Beginning on familiar ground, Carol investigates her maternal great grandfather, Daniel Davies, a butcher from North Wales, who once bought four houses from a bankrupt builder and gave them to his children. It was this kindness that ensured Carol inherited such a happy childhood home. Daniel also appears in a photograph outside an unknown building - along with someone who looks very like Queen Victoria.

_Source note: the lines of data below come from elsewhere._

(* ===== verification/Driver.v ===== *)
(** * Submissions: the driver generator

    [internal/api/submissions/driver]: from a problem's function
    specification, the program that reads a test case, calls the submitted
    function and writes its result, in the four supported languages
    ([spec.go], [generator.go], [python.go], [javascript.go], [golang.go],
    [java.go]). *)

From S2P Require Import Prelude GoStrings DriverHeaders.

(** ** Specifications *)

Definition ParamType : Type := string.

Definition TypeInt : ParamType := "int".
Definition TypeFloat : ParamType := "float".
Definition TypeString : ParamType := "string".
Definition TypeBool : ParamType := "bool".
Definition TypeIntArray : ParamType := "int[]".
Definition TypeFloatArray : ParamType := "float[]".
Definition TypeStringArray : ParamType := "string[]".
Definition TypeBoolArray : ParamType := "bool[]".
Definition TypeIntMatrix : ParamType := "int[][]".
Definition TypeStringMatrix : ParamType := "string[][]".
Definition TypeListNode : ParamType := "ListNode".
Definition TypeTreeNode : ParamType := "TreeNode".

Record SpecParameter := mkParameter { p_Name : string; p_Type : ParamType }.

Record FunctionSpec := mkFunctionSpec {
  fs_FunctionName : string;
  fs_Parameters : list SpecParameter;
  fs_ReturnType : ParamType
}.

(** A Go [switch] on a string. *)
Fixpoint switch {A} (s : string) (cases : list (string * A)) (default : A) : A :=
  match cases with
  | [] => default
  | (c, a) :: cases' => if bool_decide (s = c) then a else switch s cases' default
  end.

(** What a [strings.Builder] has collected after the writes of a loop. *)
Definition concat (pieces : list string) : string := Join pieces "".

Definition arg_names (spec : FunctionSpec) : list string :=
  (fun p => "_arg_" ++s p_Name p) <$> fs_Parameters spec.

(** ** Python and JavaScript *)

Section Generate.
Context `{GoUnicode}.

Definition generatePython (spec : FunctionSpec) : string * string :=
  (pythonHeader,
   "import json as _json" ++s nl ++s nl ++s
   "def _run_test(_data):" ++s nl ++s
   concat ((fun p => "    _arg_" ++s p_Name p ++s " = _deser(_data[" ++s Quote (p_Name p) ++s
                     "], " ++s Quote (p_Type p) ++s ")" ++s nl) <$> fs_Parameters spec) ++s
   "    _result = " ++s fs_FunctionName spec ++s "(" ++s Join (arg_names spec) ", " ++s ")" ++s nl ++s
   "    return _ser(_result, " ++s Quote (fs_ReturnType spec) ++s ")" ++s nl).

Definition js_arg (p : SpecParameter) : string :=
  if bool_decide (p_Type p = TypeTreeNode) || bool_decide (p_Type p = TypeListNode) then
    "    const _arg_" ++s p_Name p ++s " = _deser(_data[" ++s Quote (p_Name p) ++s "], " ++s
    Quote (p_Type p) ++s ");" ++s nl
  else
    "    const _arg_" ++s p_Name p ++s " = _data[" ++s Quote (p_Name p) ++s "];" ++s nl.

Definition generateJavaScript (spec : FunctionSpec) : string * string :=
  (jsHeader,
   "module.exports._runTest = function (_data) {" ++s nl ++s
   concat (js_arg <$> fs_Parameters spec) ++s
   "    const _result = " ++s fs_FunctionName spec ++s
   "(" ++s Join (arg_names spec) ", " ++s ");" ++s nl ++s
   "    return _ser(_result, " ++s Quote (fs_ReturnType spec) ++s ");" ++s nl ++s
   "};" ++s nl).

(** ** Go *)

(** The field's type, and whether it is decoded by hand. *)
Definition goFieldType (t : ParamType) : string * bool :=
  switch t
    [ (TypeInt, ("int", false));
      (TypeFloat, ("float64", false));
      (TypeString, ("string", false));
      (TypeBool, ("bool", false));
      (TypeIntArray, ("[]int", false));
      (TypeFloatArray, ("[]float64", false));
      (TypeStringArray, ("[]string", false));
      (TypeBoolArray, ("[]bool", false));
      (TypeIntMatrix, ("[][]int", false));
      (TypeStringMatrix, ("[][]string", false));
      (TypeListNode, ("json.RawMessage", true));
      (TypeTreeNode, ("json.RawMessage", true)) ]
    ("interface{}", false).

Definition upperFirst (s : string) : string :=
  if bool_decide (s = "") then s else ToUpper (stake 1 s) ++s sdrop 1 s.

Definition go_field (p : SpecParameter) : string :=
  tab ++s tab ++s upperFirst (p_Name p) ++s " " ++s (goFieldType (p_Type p)).1 ++s
  " `json:" ++s Quote (p_Name p) ++s "`" ++s nl.

Definition go_deser (p : SpecParameter) : string :=
  if negb (goFieldType (p_Type p)).2 then ""
  else
    let fieldName := upperFirst (p_Name p) in
    let argName := "_arg_" ++s p_Name p in
    switch (p_Type p)
      [ (TypeTreeNode,
          tab ++s argName ++s " := deserializeTree(_in." ++s fieldName ++s ")" ++s nl);
        (TypeListNode,
          tab ++s "var _raw_" ++s p_Name p ++s " []int" ++s nl ++s
          tab ++s "_ = json.Unmarshal(_in." ++s fieldName ++s ", &_raw_" ++s p_Name p ++s ")" ++s nl ++s
          tab ++s argName ++s " := deserializeList(_raw_" ++s p_Name p ++s ")" ++s nl) ]
      "".

Definition go_arg (p : SpecParameter) : string :=
  if (goFieldType (p_Type p)).2 then "_arg_" ++s p_Name p else "_in." ++s upperFirst (p_Name p).

Definition generateGo (spec : FunctionSpec) : string * string :=
  (goHeader,
   "func main() {" ++s nl ++s
   tab ++s "var _in struct {" ++s nl ++s
   concat (go_field <$> fs_Parameters spec) ++s
   tab ++s "}" ++s nl ++s
   tab ++s "if err := json.NewDecoder(os.Stdin).Decode(&_in); err != nil {" ++s nl ++s
   tab ++s tab ++s "fmt.Fprintln(os.Stderr, err)" ++s nl ++s
   tab ++s tab ++s "os.Exit(1)" ++s nl ++s
   tab ++s "}" ++s nl ++s
   concat (go_deser <$> fs_Parameters spec) ++s
   tab ++s "_result := " ++s fs_FunctionName spec ++s
     "(" ++s Join (go_arg <$> fs_Parameters spec) ", " ++s ")" ++s nl ++s
   switch (fs_ReturnType spec)
     [ (TypeTreeNode, tab ++s "_resultBytes, _ := json.Marshal(serializeTree(_result))" ++s nl);
       (TypeListNode, tab ++s "_resultBytes, _ := json.Marshal(serializeList(_result))" ++s nl) ]
     (tab ++s "_resultBytes, _ := json.Marshal(_result)" ++s nl) ++s
   tab ++s "_ = os.WriteFile(" ++s quoted "/tmp/capstone_result" ++s ", _resultBytes, 0o644)" ++s nl ++s
   "}" ++s nl).

(** ** Java *)

Definition javaTypeName (t : ParamType) : string :=
  switch t
    [ (TypeInt, "int");
      (TypeFloat, "double");
      (TypeString, "String");
      (TypeBool, "boolean");
      (TypeIntArray, "int[]");
      (TypeFloatArray, "double[]");
      (TypeStringArray, "String[]");
      (TypeBoolArray, "boolean[]");
      (TypeIntMatrix, "int[][]");
      (TypeStringMatrix, "String[][]");
      (TypeListNode, "ListNode");
      (TypeTreeNode, "TreeNode") ]
    "Object".

Definition javaArgDeser (p : SpecParameter) : result string string :=
  let field := "_in.get(" ++s Quote (p_Name p) ++s ")" in
  let value cls := "mapper.treeToValue(" ++s field ++s ", " ++s cls ++s ".class)" in
  switch (p_Type p)
    [ (TypeInt, Ok (field ++s ".asInt()"));
      (TypeFloat, Ok (field ++s ".asDouble()"));
      (TypeString, Ok (field ++s ".asText()"));
      (TypeBool, Ok (field ++s ".asBoolean()"));
      (TypeIntArray, Ok (value "int[]"));
      (TypeFloatArray, Ok (value "double[]"));
      (TypeStringArray, Ok (value "String[]"));
      (TypeBoolArray, Ok (value "boolean[]"));
      (TypeIntMatrix, Ok (value "int[][]"));
      (TypeStringMatrix, Ok (value "String[][]"));
      (TypeListNode, Ok ("deserializeList(" ++s field ++s ")"));
      (TypeTreeNode, Ok ("deserializeTree(" ++s field ++s ")")) ]
    (Err ("unsupported java parameter type: " ++s Quote (p_Type p))).

(** The loop over the parameters stops at the first error. *)
Fixpoint java_args (ps : list SpecParameter) : result string string :=
  match ps with
  | [] => Ok ""
  | p :: ps' =>
      match javaArgDeser p with
      | Err e => Err e
      | Ok expr =>
          match java_args ps' with
          | Err e => Err e
          | Ok rest =>
              Ok ("        " ++s javaTypeName (p_Type p) ++s " _arg_" ++s p_Name p ++s
                  " = " ++s expr ++s ";" ++s nl ++s rest)
          end
      end
  end.

Definition generateJava (spec : FunctionSpec) : result string (string * string) :=
  match java_args (fs_Parameters spec) with
  | Err e => Err e
  | Ok args =>
      Ok (javaHeader,
          "    }" ++s nl ++s nl ++s
          "    public static void main(String[] args) throws Exception {" ++s nl ++s
          "        ObjectMapper mapper = new ObjectMapper();" ++s nl ++s
          "        JsonNode _in = mapper.readTree(System.in);" ++s nl ++s
          "        Solution _sol = new Solution();" ++s nl ++s
          args ++s
          "        " ++s javaTypeName (fs_ReturnType spec) ++s " _result = _sol." ++s
            fs_FunctionName spec ++s "(" ++s Join (arg_names spec) ", " ++s ");" ++s nl ++s
          switch (fs_ReturnType spec)
            [ (TypeTreeNode, "        Object _ser = serializeTree(_result);" ++s nl);
              (TypeListNode, "        Object _ser = serializeList(_result);" ++s nl) ]
            ("        Object _ser = _result;" ++s nl) ++s
          "        Files.write(Paths.get(" ++s quoted "/tmp/capstone_result" ++s
            "), mapper.writeValueAsBytes(_ser));" ++s nl ++s
          "    }" ++s nl ++s
          "}" ++s nl)
  end.

Definition Generate (spec : FunctionSpec) (lang : string) : result string (string * string) :=
  if bool_decide (lang = "python") || bool_decide (lang = "python3") then Ok (generatePython spec)
  else if bool_decide (lang = "javascript") then Ok (generateJavaScript spec)
  else if bool_decide (lang = "go") then Ok (generateGo spec)
  else if bool_decide (lang = "java") then generateJava spec
  else Err ("unsupported language for function-call driver: " ++s Quote lang).
End Generate.

(** ** Imports of a Go submission *)

(** The contents of the first double-quoted part, or the empty string. *)
Definition extractQuoted (s : string) : string :=
  match Index s dq with
  | None => ""
  | Some a =>
      match Index (sdrop (a + 1) s) dq with
      | None => ""
      | Some b => stake b (sdrop (a + 1) s)
      end
  end.

(** [add]: a path not seen before goes at the end of the list. *)
Definition add_import (paths : list string) (p : string) : list string :=
  let p := TrimSpace p in
  if bool_decide (p = "") || bool_decide (p ∈ paths) then paths else paths ++ [p].

Record scan := mkScan {
  sc_paths : list string;
  sc_out : list string;
  sc_block : bool
}.

Definition add_quoted (s : scan) (trimmed : string) : scan :=
  let q := extractQuoted trimmed in
  if bool_decide (q = "") then s
  else mkScan (add_import (sc_paths s) q) (sc_out s) (sc_block s).

(** One line of the submission. *)
Definition scan_line (s : scan) (line : string) : scan :=
  let trimmed := TrimSpace line in
  if sc_block s then
    if bool_decide (trimmed = ")") then mkScan (sc_paths s) (sc_out s) false
    else if bool_decide (trimmed = "") || HasPrefix trimmed "//" then s
    else add_quoted s trimmed
  else if HasPrefix trimmed "package " then s
  else if bool_decide (trimmed = "import (") || bool_decide (trimmed = "import(") then
    mkScan (sc_paths s) (sc_out s) true
  else if HasPrefix trimmed "import " then add_quoted s trimmed
  else mkScan (sc_paths s) (sc_out s ++ [line]) false.

Definition nl_byte : ascii := Ascii.ascii_of_nat 10.

Definition extractGoImports (src : string) : list string * string :=
  let s := foldl scan_line (mkScan [] [] false) (Split nl_byte src) in
  (sc_paths s, Join (sc_out s) nl).

Definition injectGoImports (header : string) (userImports : list string) : string :=
  if bool_decide (userImports = []) then header
  else
    match Index header "import (" with
    | None => header
    | Some idx =>
        match Index (sdrop idx header) ")" with
        | None => header
        | Some endRel =>
            let end_ := (idx + endRel)%nat in
            let block := stake endRel (sdrop idx header) in
            let add := concat ((fun p =>
              if Contains block (quoted p) then "" else tab ++s quoted p ++s nl) <$> userImports) in
            if bool_decide (add = "") then header
            else stake end_ header ++s add ++s sdrop end_ header
        end
    end.

Definition Wrap `{GoUnicode} (spec : FunctionSpec) (lang userSource : string) : result string string :=
  match Generate spec lang with
  | Err e => Err e
  | Ok (header, footer) =>
      if bool_decide (lang = "go") then
        let '(userImports, userBody) := extractGoImports userSource in
        let merged := injectGoImports header userImports in
        Ok (merged ++s nl ++s nl ++s userBody ++s nl ++s nl ++s footer)
      else Ok (header ++s nl ++s nl ++s userSource ++s nl ++s nl ++s footer)
  end.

A visit to Daniel's hometown of Prestatyn brings his character to life. Carol tracks down Daniel's shop, and meets an elderly resident who remembers its vibrant owner, and learns what a prosperous trade a local butcher would have done in this lively, expanding town. She even finds an advertisement for Daniel's shop in a tourist guide of 1913. No wonder he was wealthy enough to buy for houses for his children!
But what about Queen Victoria? The Times Digital Archive confirms that Queen Victoria did indeed visit Daniel's part of Wales in 1889 - but where was the photograph taken? It is a local resident who recognises Bodnant Hall - but, alas, Queen Victoria never went there! A local historian identifies 'Victoria' as Agnes, the wife of the gentleman who built it. But Carol admires David all the same: he was a businessman and an entrepreneur, who helped to make her childhood happy.
Turning to her paternal family, Carol travels to Holland, where her father grew up. She begins by investigating her great grandfather, Adolphe, who was supposed to have merited a Nobel Prize, but was denied it because he married an Indonesian lady.
Adolphe's marriage certificate soon disproves this tale, but, driven by her own passion for science, Carol visits the Eijkman Institute, named after the Nobel Prize winner, to ask the director whether her great grandfather really did deserve the Nobel Prize. She learns how his research into vitamins and a cure for Beri-Beri paved the way for Eijkman's prize - and Carol is rightly proud.
But what of Carol's father, Tony Vorderman? Carol had been told that her father was involved in the Dutch Resistance, and indeed there is a conspicuous gap in Tony's army record in the years after the German invasion.
Carol makes an appeal on television for information, and as a result meets one of her father's friends, in whose house Tony hid to avoid the German labour camps. She confirms that Tony possessed an illegal radio, and a visit to the local resistance museum reveals how members of the resistance listened to illegal broadcasts and distributed the information in pamphlets.
But it is documents in the local archives that further confirm the tale. Tony used to work at the Hotel Geisler - a centre of illegal pamphlet production. A police report of 1944 records an episode where Tony and 12 friends tried to cross the River Mann to freedom, but Tony triggered a landmine and was injured. Only one of the party won his freedom, and two of their number were killed.
Thus Carol understands why Tony never talked about the war. She wishes she had got to know him earlier. Indeed, she never had the chance to talk to him about it, as he died very shortly after the filming. But Carol has discovered a lot about her family, and also about herself. She now knows that her Welsh side is her nurtured side - and that the Dutch side is her nature.